Eğer herhangi bir şeyde anlaşmazlığa düşerseniz(yani bunlar Kuran ve Sünnetin dışına çıkarlarsa); Allah’a ve ahiret gününe gerçekten inanıyorsanız, onu Allah ve Resulüne (şeriate) arz edin. Bu, daha iyidir ve sonuç bakımından da daha güzeldir.”  (Nisa/59)
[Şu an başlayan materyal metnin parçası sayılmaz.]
Lemma zsum_filter_le {A} (P : A -> Prop) `{!forall x, Decision (P x)} (f : A -> Z) l :
  (forall a, a ∈ l -> 0 <= f a) -> zsum f (filter P l) <= zsum f l.
Proof.
  induction l as [|a l IH]; intros Hf; [done|]. specialize (IH ltac:(intros; apply Hf; by right)).
  pose proof (Hf a ltac:(left)). destruct (decide (P a)); [rewrite filter_cons_True|rewrite filter_cons_False]; try done; rewrite ?zsum_cons; lia.
Qed.

Lemma zsum_pos_elem {A} (f : A -> Z) l : 0 < zsum f l -> exists a, a ∈ l /\ 0 < f a.
Proof.
  induction l as [|a l IH]; [done|]. rewrite zsum_cons. intros H. destruct (Z.lt_ge_cases 0 (f a)); [exists a; split; [left|done]|].
  destruct IH as (b & Hb & Hp); [lia|]. exists b. split; [by right|done].
Qed.

(** The two divisions of the plan: every candidate's batch and sample. *)
Lemma plan_budgets bs norm (weights : list Z) (ids : list string) :
  Forall is_u64 weights -> Forall (fun w => w <> 0) weights -> length weights = length ids -> weights <> [] ->
  Z.of_nat (length weights) <= 2 ^ 40 -> 0 < bs <= norm -> norm < kSizeLimit ->
  exists batches extra samplings,
    AllocateFairBudget (bs * Z.of_nat (length weights)) weights ids = Some batches /\
    (let sampled := filter (fun wb : Z * string * Z => wb.2 <> 0) (zip (zip weights ids) batches) in
     AllocateFairBudget (u64 (norm * Z.of_nat (length weights) - bs * Z.of_nat (length weights))) sampled.*1.*1 sampled.*1.*2 = Some extra) /\
    add_extra batches extra = Some samplings /\
    length batches = length weights /\ Forall (fun b => 0 <= b) batches /\ zsum (fun b => b) batches = bs * Z.of_nat (length weights) /\
    Forall2 (fun b s => b <= s) batches samplings.
Proof.
  intros Hu Hnz Hlen Hne Hn Hbs Hk. unfold kSizeLimit in Hk. set (n := Z.of_nat (length weights)) in *.
  assert (Hn0 : 0 < n) by (unfold n; destruct weights; [done|simpl; lia]).
  assert (Hpos : forall l : list Z, Forall is_u64 l -> Forall (fun w => w <> 0) l -> l <> [] -> 0 < zsum (fun z => z) l).
  { intros l H1 H2 H3. destruct l as [|x l]; [done|]. rewrite zsum_cons. apply Forall_cons in H1 as [[? _] H1]. apply Forall_cons in H2 as [? H2].
    assert (0 <= zsum (fun z => z) l); [|lia]. apply zsum_nonneg. intros a Ha. eapply Forall_forall in H1; [apply H1|done]. }
  assert (B1 : 0 < bs * n < 2 ^ 56) by nia. assert (B2 : bs * n <= norm * n < 2 ^ 56) by nia.
  destruct (AllocateFairBudget_spec (bs * n) weights ids) as (batches & E1 & L1 & S1 & P1 & _);
    [unfold is_u64; lia|done|done|unfold u128_max, n in *; lia|by apply Hpos|].
  assert (N1 : Forall (fun b => 0 <= b) batches).
  { apply Forall_lookup. intros i b Hi. destruct (lookup_lt_is_Some_2 weights i) as [x Hx]; [apply lookup_lt_Some in Hi; lia|].
    by destruct (P1 i x b Hx Hi). }
  set (sampled := filter (fun wb : Z * string * Z => wb.2 <> 0) (zip (zip weights ids) batches)).
  assert (Hss : sampled ⊆ zip (zip weights ids) batches) by (intros x Hx; by apply list_elem_of_filter in Hx as [_ ?]).
  assert (Hsw : forall x, x ∈ sampled.*1.*1 -> x ∈ weights).
  { intros x ([x' y] & -> & ([[x'' y''] z] & E & Hin)%list_elem_of_fmap)%list_elem_of_fmap. simpl in *. injection E as -> ->.
    apply Hss, elem_of_zip_l, elem_of_zip_l in Hin. done. }
  assert (Hs0 : sampled <> []).
  { destruct (zsum_pos_elem (fun z => z) batches) as (b & Hb & Hbp); [rewrite S1; lia|].
    apply list_elem_of_lookup_1 in Hb as [i Hi]. destruct (lookup_lt_is_Some_2 weights i) as [x Hx]; [apply lookup_lt_Some in Hi; lia|].
    destruct (lookup_lt_is_Some_2 ids i) as [y Hy]; [apply lookup_lt_Some in Hi; lia|].
    assert (Hin : ((x, y), b) ∈ sampled); [|intros E; rewrite E in Hin; by apply elem_of_nil in Hin].
    apply list_elem_of_filter. split; [simpl; lia|]. eapply list_elem_of_lookup_2 with i. by rewrite !lookup_zip_with, Hx, Hy, Hi. }
  assert (Hsl : length sampled.*1.*1 = length sampled) by by rewrite !length_fmap.
  assert (Hfl : length sampled = length (filter (fun b => b <> 0) batches)).
  { apply filter_zip_length. rewrite length_zip_with. lia. }
  assert (Hle : (length sampled <= length weights)%nat).
  { rewrite Hfl, <-L1. apply length_filter. }
  rewrite u64_small by (unfold is_u64; lia).
  destruct (AllocateFairBudget_spec (norm * n - bs * n) sampled.*1.*1 sampled.*1.*2) as (extra & E2 & L2 & S2 & P2 & _).
  { unfold is_u64. lia. }
  { apply Forall_forall. intros x Hx%Hsw. by eapply Forall_forall in Hu. }
  { by rewrite !length_fmap. }
  { rewrite Hsl. unfold u128_max, n in *. lia. }
  { apply Hpos; [|..].
    - apply Forall_forall. intros x Hx%Hsw. by eapply Forall_forall in Hu.
    - apply Forall_forall. intros x Hx%Hsw. by eapply Forall_forall in Hnz.
    - intros E. apply (f_equal length) in E. rewrite Hsl in E. by destruct sampled. }
  assert (N2 : forall x, x ∈ extra -> 0 <= x).
  { intros x Hx. apply list_elem_of_lookup_1 in Hx as [i Hi]. destruct (lookup_lt_is_Some_2 sampled.*1.*1 i) as [y Hy]; [apply lookup_lt_Some in Hi; lia|].
    by destruct (P2 i y x Hy Hi). }
  destruct (add_extra_ok batches extra (bs * n) (norm * n - bs * n)) as (samplings & E3 & F3).
  { lia. }
  { intros b Hb. rewrite <-S1. apply (zsum_elem_le (fun z => z)); [|done]. by apply Forall_forall. }
  { intros x Hx. split; [by apply N2|]. rewrite <-S2. by apply (zsum_elem_le (fun z => z)). }
  { unfold u64_max. lia. }
  exists batches, extra, samplings. split_and!; done.
Qed.

Lemma items_batch_sum bs norm cands batches samplings :
  0 < bs <= norm -> norm < 2 ^ 64 -> Forall (fun b => 0 <= b) batches -> Forall2 (fun b s => b <= s) batches samplings ->
  zsum it_batch_size (zip_with (make_item bs norm) cands (zip batches samplings)) <= zsum (fun b => b) batches.
Proof.
  intros Hb Hn Hnn F. revert cands. induction F as [|b s batches samplings Hle F IH]; intros [|c cands]; cbn [zip zip_with]; try done.
  - change (0 <= zsum (fun b => b) (b :: batches)). apply zsum_nonneg. by apply Forall_forall.
  - apply Forall_cons in Hnn as [Hb0 Hnn]. rewrite !zsum_cons. specialize (IH Hnn cands).
    enough (it_batch_size (make_item bs norm c (b, s)) <= b) by (unfold zip in *; lia).
    destruct (cap_item_ok bs norm b s) as [Hz Hp]; [done|done|lia|]. destruct c as [[info weight] idx]. unfold make_item. cbn [fst snd] in *.
    destruct (cap_item bs norm b s) as [batch sampling]. cbn [it_batch_size fst snd] in *.
    destruct (decide (b = 0)) as [E|]; [rewrite Hz by done; lia|]. destruct (Hp ltac:(lia)) as (_ & ? & _). lia.
Qed.

Lemma items_index bs norm cands pairs :
  sublist (it_original_index <$> zip_with (make_item bs norm) cands pairs) (snd <$> cands).
Proof.
  revert pairs. induction cands as [|[[info weight] idx] cands IH]; intros [|[b s] pairs]; cbn [zip_with fmap list_fmap]; try apply sublist_nil_l.
  unfold make_item at 1. cbn [fst snd]. destruct (cap_item bs norm b s). cbn [it_original_index]. constructor. apply IH.
Qed.

(** The fair plan makes progress within its limits: for any sizes the
    setters allow, when a water level is exceeded and some instance has a
    weight, a plan is built and is not empty; each item is an instance of the
    group with its weight, at most once, heaviest first; its batch has between
    one key and the configured number, never more keys than samples, and keeps
    the configured ratio of samples to keys; and the batches together do not
    exceed the group's budget. *)
Theorem fair_plan_built w gmi infos ss bs :
  usage_ok gmi -> 0 < ss < kSizeLimit -> 0 < bs < kSizeLimit -> Z.of_nat (length infos) <= 2 ^ 40 ->
  plan_dimension w <> dim_NONE -> plan_candidates (plan_dimension w) w gmi infos <> [] ->
  exists plan, BuildFairReclaimPlan w gmi infos ss bs = Some plan /\
    pl_items plan <> [] /\ zsum it_batch_size (pl_items plan) <= bs * Z.of_nat (pl_effective_instance_count plan) /\
    NoDup (it_original_index <$> pl_items plan) /\ StronglySorted heavier (pl_items plan) /\
    (forall it, it ∈ pl_items plan ->
       sizes_ok bs (pl_normalized_sampling_size plan) (it_raw_batch_size it) (it_raw_sampling_size it) (it_batch_size it) (it_sampling_size it) /\
       exists u, infos !! it_original_index it = Some (Some (it_instance it)) /\ gmi (instance_id_ (it_instance it)) = Some u /\
         it_weight it = item_weight (pl_dimension plan) w u /\ 0 < it_weight it).
Proof.
  intros Hu Hss Hbs Hn Hdim Hc. set (dim := plan_dimension w) in *. set (cands := plan_candidates dim w gmi infos) in *.
  set (norm := if ss <? bs then bs else ss). assert (Hnorm : 0 < bs <= norm /\ norm < kSizeLimit) by (unfold norm; destruct (Z.ltb_spec ss bs); lia).
  set (weights := (fun c => c.1.2) <$> cands). set (ids := (fun c => instance_id_ c.1.1) <$> cands).
  assert (Hcn : (length cands <= length infos)%nat) by apply candidates_length.
  assert (Hwl : length weights = length cands) by apply length_fmap.
  pose proof (candidates_ok dim w gmi infos) as Hok. fold cands in Hok.
  assert (Hw64 : Forall is_u64 weights /\ Forall (fun x => x <> 0) weights).
  { split; apply Forall_fmap; eapply Forall_impl; try exact Hok; intros c (u & _ & Hg & Hw & Hnz); [|exact Hnz].
    apply Hu in Hg as [? ?]. unfold compose. rewrite Hw. by apply item_weight_u64. }
  destruct (plan_budgets bs norm weights ids) as (batches & extra & samplings & E1 & E2 & E3 & L1 & N1 & S1 & F).
  { apply Hw64. }
  { apply Hw64. }
  { unfold weights, ids. by rewrite !length_fmap. }
  { unfold weights. destruct cands; done. }
  { rewrite Hwl. lia. }
  { lia. }
  { lia. }
  rewrite Hwl in *. set (items := zip_with (make_item bs norm) cands (zip batches samplings)).
  assert (Hk : kSizeLimit = 65536) by done.
  exists (mkPlan dim norm (bs * Z.of_nat (length cands)) (norm * Z.of_nat (length cands)) (length cands)
            (merge_sort item_before (filter (fun it => it_batch_size it <> 0) items))). split.
  { unfold BuildFairReclaimPlan. rewrite (proj2 (Z.eqb_neq ss 0)), (proj2 (Z.eqb_neq bs 0)) by lia. cbn [orb]. fold norm dim.
    change (plan_candidates dim w gmi infos) with cands. change ((fun c => c.1.2) <$> cands) with weights.
    change ((fun c => instance_id_ c.1.1) <$> cands) with ids. destruct dim; [done|..];
    (rewrite (proj2 (Nat.eqb_neq _ _)) by (destruct cands; done);
     rewrite !checked_multiply_ok by (unfold u64_max; nia); cbn [mbind option_bind];
     rewrite E1; cbn [mbind option_bind]; rewrite E2; cbn [mbind option_bind]; rewrite E3; cbn [mbind option_bind]; reflexivity). }
  assert (Hitem : forall it, it ∈ items -> exists i c b s, cands !! i = Some c /\ batches !! i = Some b /\ samplings !! i = Some s /\
            0 <= b <= s /\ it = mkItem c.1.1 c.1.2 b s (cap_item bs norm b s).1 (cap_item bs norm b s).2 c.2).
  { intros it [i Hi]%list_elem_of_lookup_1. unfold items in Hi. rewrite lookup_zip_with in Hi. destruct (cands !! i) as [c|] eqn:Ec; [|done].
    rewrite lookup_zip_with in Hi. destruct (batches !! i) as [b|] eqn:Eb; [|done]. destruct (samplings !! i) as [s|] eqn:Es; [|done].
    cbn in Hi. injection Hi as <-. exists i, c, b, s. split_and!; try done.
    - by eapply Forall_lookup_1 in N1.
    - by eapply (Forall2_lookup_lr _ _ _ i b s) in F.
    - destruct c as [[info weight] idx]. unfold make_item. cbn [fst snd]. by destruct (cap_item bs norm b s). }
  assert (Hsizes : forall it, it ∈ items -> it_batch_size it <> 0 ->
            sizes_ok bs norm (it_raw_batch_size it) (it_raw_sampling_size it) (it_batch_size it) (it_sampling_size it)).
  { intros it (i & c & b & s & _ & _ & _ & Hbs' & ->)%Hitem Hne. cbn [it_batch_size it_raw_batch_size it_raw_sampling_size it_sampling_size] in *.
    destruct (cap_item_ok bs norm b s) as [Hz Hp]; [lia|lia|lia|]. apply Hp. destruct (decide (b = 0)) as [->|]; [by rewrite Hz in Hne|lia]. }
  assert (Hin : forall it, it ∈ merge_sort item_before (filter (fun it => it_batch_size it <> 0) items) <-> it_batch_size it <> 0 /\ it ∈ items).
  { intros it. by rewrite merge_sort_Permutation, list_elem_of_filter. }
  cbn [pl_items pl_effective_instance_count pl_normalized_sampling_size pl_dimension]. split_and!.
  - destruct (zsum_pos_elem (fun b => b) batches) as (b & Hb & Hbp).
    { rewrite S1. destruct cands; [done|simpl; nia]. }
    apply list_elem_of_lookup_1 in Hb as [i Hi]. destruct (lookup_lt_is_Some_2 cands i) as [c Hci]; [apply lookup_lt_Some in Hi; lia|].
    destruct (Forall2_lookup_l _ _ _ i b F Hi) as (s & Hs & Hbs').
    assert (Hit : make_item bs norm c (b, s) ∈ items).
    { eapply list_elem_of_lookup_2 with i. unfold items. by rewrite !lookup_zip_with, Hci, Hi, Hs. }
    intros Enil. apply (elem_of_nil (make_item bs norm c (b, s))). rewrite <-Enil. apply Hin. split; [|done].
    destruct (cap_item_ok bs norm b s) as [_ Hp]; [lia|lia|lia|]. specialize (Hp Hbp) as [Hp _].
    destruct c as [[info weight] idx]. unfold make_item. cbn [fst snd]. destruct (cap_item bs norm b s). simpl in *. lia.
  - rewrite (zsum_perm _ _ _ (merge_sort_Permutation item_before _)). etrans; [apply zsum_filter_le|].
    { intros it (i & c & b & s & _ & _ & _ & Hbs' & ->)%Hitem. cbn [it_batch_size].
      destruct (cap_item_ok bs norm b s) as [Hz Hp]; [lia|lia|lia|]. destruct (decide (b = 0)) as [E|]; [by rewrite Hz|].
      destruct (Hp ltac:(lia)) as [? _]. lia. }
    rewrite <-S1. apply items_batch_sum; [lia|lia|done|done].
  - rewrite (merge_sort_Permutation item_before). eapply sublist_NoDup; [apply (candidates_nodup dim w gmi infos)|].
    etrans; [apply sublist_fmap, sublist_filter|apply items_index].
  - apply sorted_items.
  - intros it [Hne Hit]%Hin. split; [by apply Hsizes|].
    apply Hitem in Hit as (i & c & b & s & Hci & _ & _ & _ & ->). cbn [it_original_index it_instance it_weight].
    eapply Forall_lookup_1 in Hok; [|exact Hci]. destruct Hok as (u & H1 & H2 & H3 & H4). exists u. split_and!; try done.
    destruct (Hu _ _ H2) as [Hwf Hku]. destruct (item_weight_u64 dim w u Hwf Hku). lia.
Qed.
Konuyu büyük veli ve mutasavvıf Mevlana Celaleddin Rumî’nin şu veciz sözleri ile açalım:
Teslim olduğun ne ise, Teselli bulduğun da odur. Teslimiyet yalnızca Allahadır.
Allaha teslim ol ki teselli bulasın!…
(Hz. Mevlana)

Şeyh Ne Demektir?
Şeyh kelimesi Arapçada ihtiyar erkek, lider, başkan anlamlarına gelmektedir. Tasavvuf ıstılahında ise, kâmil ve mükemmil mürşid, manen ve ahlaken olgun ve olgunlaştıran irşad vesilesi kimse demektir.

Şeyhler Üç Türlüdür:

1. Sahte şeyhler. Bunlar ne şeriatten ne tarikatten haberi olmayan zındıklardır. Bunlar veya bunların yardakçıları cahilleri yalan kerametlerle kandırıp, okun yaydan çıktığı gibi insanları islamdan uzaklaştırırlar. Bu münafıklar paragöz kimseler olup, müridlerinin malına ve namusuna göz dikecek kadar alçaktır.
2. Samimi fakat nâkıs şeyhlerdir. Bunlar da yolda kalmış, şeytanın aldattığı kimselerdir. Şeytan bunları bazı keşif ve rüyalarla yanıltarak kendilerini olgun insan gösterir. Hatta kendilerini peygamberlerin seviyesinde görenler de vardır. Bunlara tabi olanlar da helak olurlar. Bunları anlamak için şeriati(Kur’an ve Sünneti) iyi bilmek yeterlidir.
3. Gerçek Şeyhler: Bunların sayıları azdan azdır. Bunlar ehli sünnet inancında samimi mü’minlerdir. Bunların tek gayeleri, Allah rızası için Kur’an ve sünneti ve Peygamberimizin ahlakını yaşamak ve yaşatmaktır. Bunlara göre keramet asla ölçü değildir. Ölçü Kur’an ve sünneti yaşamaktır. Kur’an’da ve sünnette olmayan tasavvuf, Hinduizm ve Budizm tasavvufudur. Bir kimse bir şeyhe bağlansın veya bağlanmasın, Kur’an ve sünneti yaşıyorsa, o muvahhidtir. Yani tevhid ehlidir. Din kimsenin tekelinde değildir. Ancak ehil bir rehberle yol daha çabuk kat edilir ve adres daha kolay bulunur.

SORU: Gerçek bir mürşide bağlanmak farz mıdır?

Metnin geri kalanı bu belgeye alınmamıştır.